I cannot lambaste U2 nor praise without reservation. I admire. I reflect. I grovel at the feet of the Edge for just a sample of his swag. Was the fourth show as thrilling as the first? In some ways yes. In others I can’t help but be disappointed. I found myself a little overcome when they played a snipped of Leonard Cohen’s “Hallelujah” which segued seamlessly into “Where the Streets Have No Name.” I immediately felt guilty about calling U2 a U2 cover band. Were they the same band? Of course not, but they, like us, still feel that connection to their music and to their fans (who, let me tell you, haven’t nearly aged as gracefully). They weren’t merely going through the motions, fawning over their fans for coos and playing old favorites for applause. This could be argued (because it really is all perception), but Bono engaged and conversed with the fans, talking Pittsburgh-centric matters with a unique ease and candor, name dropping Perry Como, Andy Warhol and Bo the White House dog (this in particular caused a stir — Bono knowing more about Pittsburgh in some small way than the Pittsburghers themselves). He talked about their first performance in Pittsburgh in 1981 and called down to the crowd for the name of the club. It came as no surprise that a sizable portion of the crowd cried out “The Decade” without hesitation. I could only remark to my wife how amazing that must have been. She seemed shocked that I bothered to state something so obvious. I’d just never thought about U2 like that, a small intimate club — a short, by necessity set list, Bono and his old Euro mullet commanding a crowd with only the 11 songs from Boy and a few from the forthcoming October. Where would the 40’ lemon go? How could Bono grapple onto a glowing microphone hanging from the rafters and swing out over the crowd during “Hold Me, Thrill Me, Kiss Me, Kill Me?”
Pittsburghers moving up in the world.
And there it is. There’s the problem inherent to calling U2 a cover band.
Maybe they could have played those early shows inside the Lemon.
This is my perception of U2. I’m just as guilty as the next asshole complaining that they don’t play such and such song and don’t write songs like they used to or play them exactly the same way they played them in 1984 (or in my case 1992). I saw Bruce Springsteen and the E-Street Band play Phillips Arena in Atlanta nearly ten years ago now. I knew the songs on his Greatest Hits CD. I went with my (to-be) wife and her mother and couldn’t help but admire that I probably knew less than 50% of the songs he played. I didn’t have the history with Bruce that I have with U2. With Bruce I could just sit back and admire the spectacle rather than complain that U2 didn’t $%#$ing play “New Years Day” or how they insist on massacring “Discotheque.”
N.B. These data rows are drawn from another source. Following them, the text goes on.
Lemma mmio_load_served_witness :
  exists exit data, vart_vcpu_run hart0 m0 = Ok ((0, exit), m1) /\
    vart_execution_handle_exit (Some (mkExecution (Some space))) (Some hart0) (Some exit) m1 =
      Ok (0, m1 <| w_vcpus ::= <[hart0 := (after_mmio loading load_page)
        <| vcpu_run := Some (load_page <| run_exit := data |>) |>
        <| vcpu_mmio_read_pending := false |>]> |>) /\
    mmio_decode_le (mmio_data (decode_mmio data)) 4 = 0x11223344 mod 256 ^ 4 /\
    (forall i : nat, Z.of_nat i < 8 \/ 8 + 4 <= Z.of_nat i ->
       data !! i = run_exit load_page !! i) /\
    forall w3 v3 y, w_vcpus w3 !! hart0 = Some v3 -> vcpu_mmio_read_pending v3 = false ->
      vart_vcpu_complete_mmio_read hart0 y w3 = Ok (-EINVAL, w3).
Proof.
  apply (mmio_load_served hart0 loading load_page load_page m0 m0 m1 space 0x11223344);
    vm_compute; reflexivity.
Defined.
End VcpuDemo.
(** C37. Entering a boot image returns.  A zero or misaligned entry or device tree address is
    refused with [-EINVAL] and a running vCPU with [-EBUSY], and nothing changes.
    Otherwise the registers are written in a fixed order; on success the kernel has the
    entry in the program counter, the hart in [a0], the device tree in [a1], zero in every
    other integer register and in the CSRs, supervisor mode, and hart 0 alone is runnable;
    on failure the dirty bits say exactly which groups the kernel did not get, and the MP
    state is as before. *)
Theorem boot_entry_state `{VM : VcpuModel} p w v boot :
  w_vcpus w !! p = Some v -> vcpu_fd v = fd -> placed w v ->
  exists err w', vart_riscv_vcpu_init_boot (Some p) (Some boot) w = Ok (err, w') /\
    if boot_info_invalid boot then err = -EINVAL /\ w' = w
    else if bool_decide (vcpu_thread_state v = VART_VCPU_THREAD_RUNNING)
    then err = -EBUSY /\ w' = w
    else exists n s, entered (regs := regs) (log := log) (mp := mp) p w v boot n err w' s.
Proof. intros Hv Hfd Hpl. apply wp_ok. by apply init_boot_spec. Qed.

(** * The cached core registers over a sequence of operations *)

(** The operations on the registers of a vCPU that does not run; [OpEdit] is a client that
    replaces the cached core registers and marks them dirty. *)
Inductive cpu_op :=
| OpGet (groups : Z)
| OpPut (groups : Z)
| OpEdit (core : VartRiscvCoreState)
| OpSetPc (value : Z)
| OpSetMode (mode : Z)
| OpSetGpr (index value : Z)
| OpBoot (boot : VartRiscvBootInfo).

Definition cpu_op_typed (o : cpu_op) : Prop :=
  match o with
  | OpEdit core => length (core_gpr core) = 32%nat
  | OpSetGpr index _ => 0 <= index
  | _ => True
  end.

Definition edit_core (p : ptr) (core : VartRiscvCoreState) : M World Z :=
  let* v := load_vcpu p in
  let (err, s) := vart_riscv_cpu_state_mark_dirty
    (Some ((vcpu_cpu_state v) <| cs_core := core |>)) VART_RISCV_REG_CORE in
  let* s := deref s in
  store_vcpu p (v <| vcpu_cpu_state := s |>) ;;; ret err.

Definition cpu_step `{VcpuHost} (p : ptr) (o : cpu_op) : M World Z :=
  match o with
  | OpGet groups => vart_riscv_vcpu_get_registers (Some p) groups
  | OpPut groups => vart_riscv_vcpu_put_registers (Some p) groups
  | OpEdit core => edit_core p core
  | OpSetPc value => vart_vcpu_set_pc p value
  | OpSetMode mode => vart_vcpu_set_mode p mode
  | OpSetGpr index value => vart_vcpu_set_gpr p index value
  | OpBoot boot => vart_riscv_vcpu_init_boot (Some p) (Some boot)
  end.

Fixpoint cpu_run `{VcpuHost} (p : ptr) (ops : list cpu_op) : M World (list Z) :=
  match ops with
  | [] => ret []
  | o :: ops =>
      let* err := cpu_step p o in
      let* errs := cpu_run p ops in
      ret (err :: errs)
  end.

Section Sequences.
Context `{VM : VcpuModel} (p : ptr).

Lemma set_core_register_spec w v id x :
  w_vcpus w !! p = Some v -> vcpu_fd v = fd -> coherent (regs w) (vcpu_cpu_state v) ->
  (id = CORE_MODE -> mode_legal x) ->
  wp (set_core_register p id x) (fun err w' => err <= 0 /\
    exists s, cached p w v s w' /\ coherent (regs w') s) w.
Proof using VM.
  intros Hv Hfd [Hlen Hco] Hm. unfold set_core_register, vart_vcpu_set_one_reg. wsteps.
  rewrite Hfd. destruct (vm_set w id x Hm) as (err & w1 & E & Hh & Hmp & Hc).
  apply wp_ok. exists err, w1. split; [exact E|].
  assert (w_vcpus w1 !! p = Some v) as Hv1 by (destruct Hh as [f ->]; done).
  wsteps. destruct (Z.ltb_spec err 0).
  - replace (err =? 0) with false by lia. wsteps. split; [lia|]. eexists.
    split; [by apply cached_host|]. destruct Hc as [-> _]. done.
  - change (0 =? 0) with true. cbv iota. unfold vart_vcpu_invalidate_core_state. wsteps.
    split; [done|]. eexists. split.
    + destruct Hh as [f ->]. exists f. reflexivity.
    + split; [done|]. cbn. rewrite (core_bit_clear _ 0) by done.
      by rewrite andb_false_r.
Qed.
Being part hipster, I understand the underlying criticism. Widespread popularity has made them fodder for Top 40 radio rather than rebel music. It’s uncool to love U2 – even if you own all of their early records on vinyl. It’s like trying to use an expired passport to cross the border. There will always be people out there more excited to hear a song by the Au Pairs than anything by Bono and Co. The Au Pairs have been largely forgotten, relegated to the collections of 80’s Post-Punk enthusiasts. U2 survived. And they just keep going, for better or worse. But that doesn’t lessen our attachment to that music with which we originally fell in love (whether it was in 1981 or 1991 or 2001. If we love, we forgive. I will forgive “Get On Your Boots.” Others will forgive Pop or everything after Rattle and Hum. Others can’t forgive and give up entirely. They go back to listening to the Au Pairs because, other than completely disappearing, they never had the opportunity to disappoint their fans. The rest of us will continue to pay $100 per ticket to be conflicted, exhilarated and in constant awe.
Hi. We're the Au Pairs. You may not remember us but we're a British band that had a few killer jams in the early 80's when it would have been cool to... oh nevermind.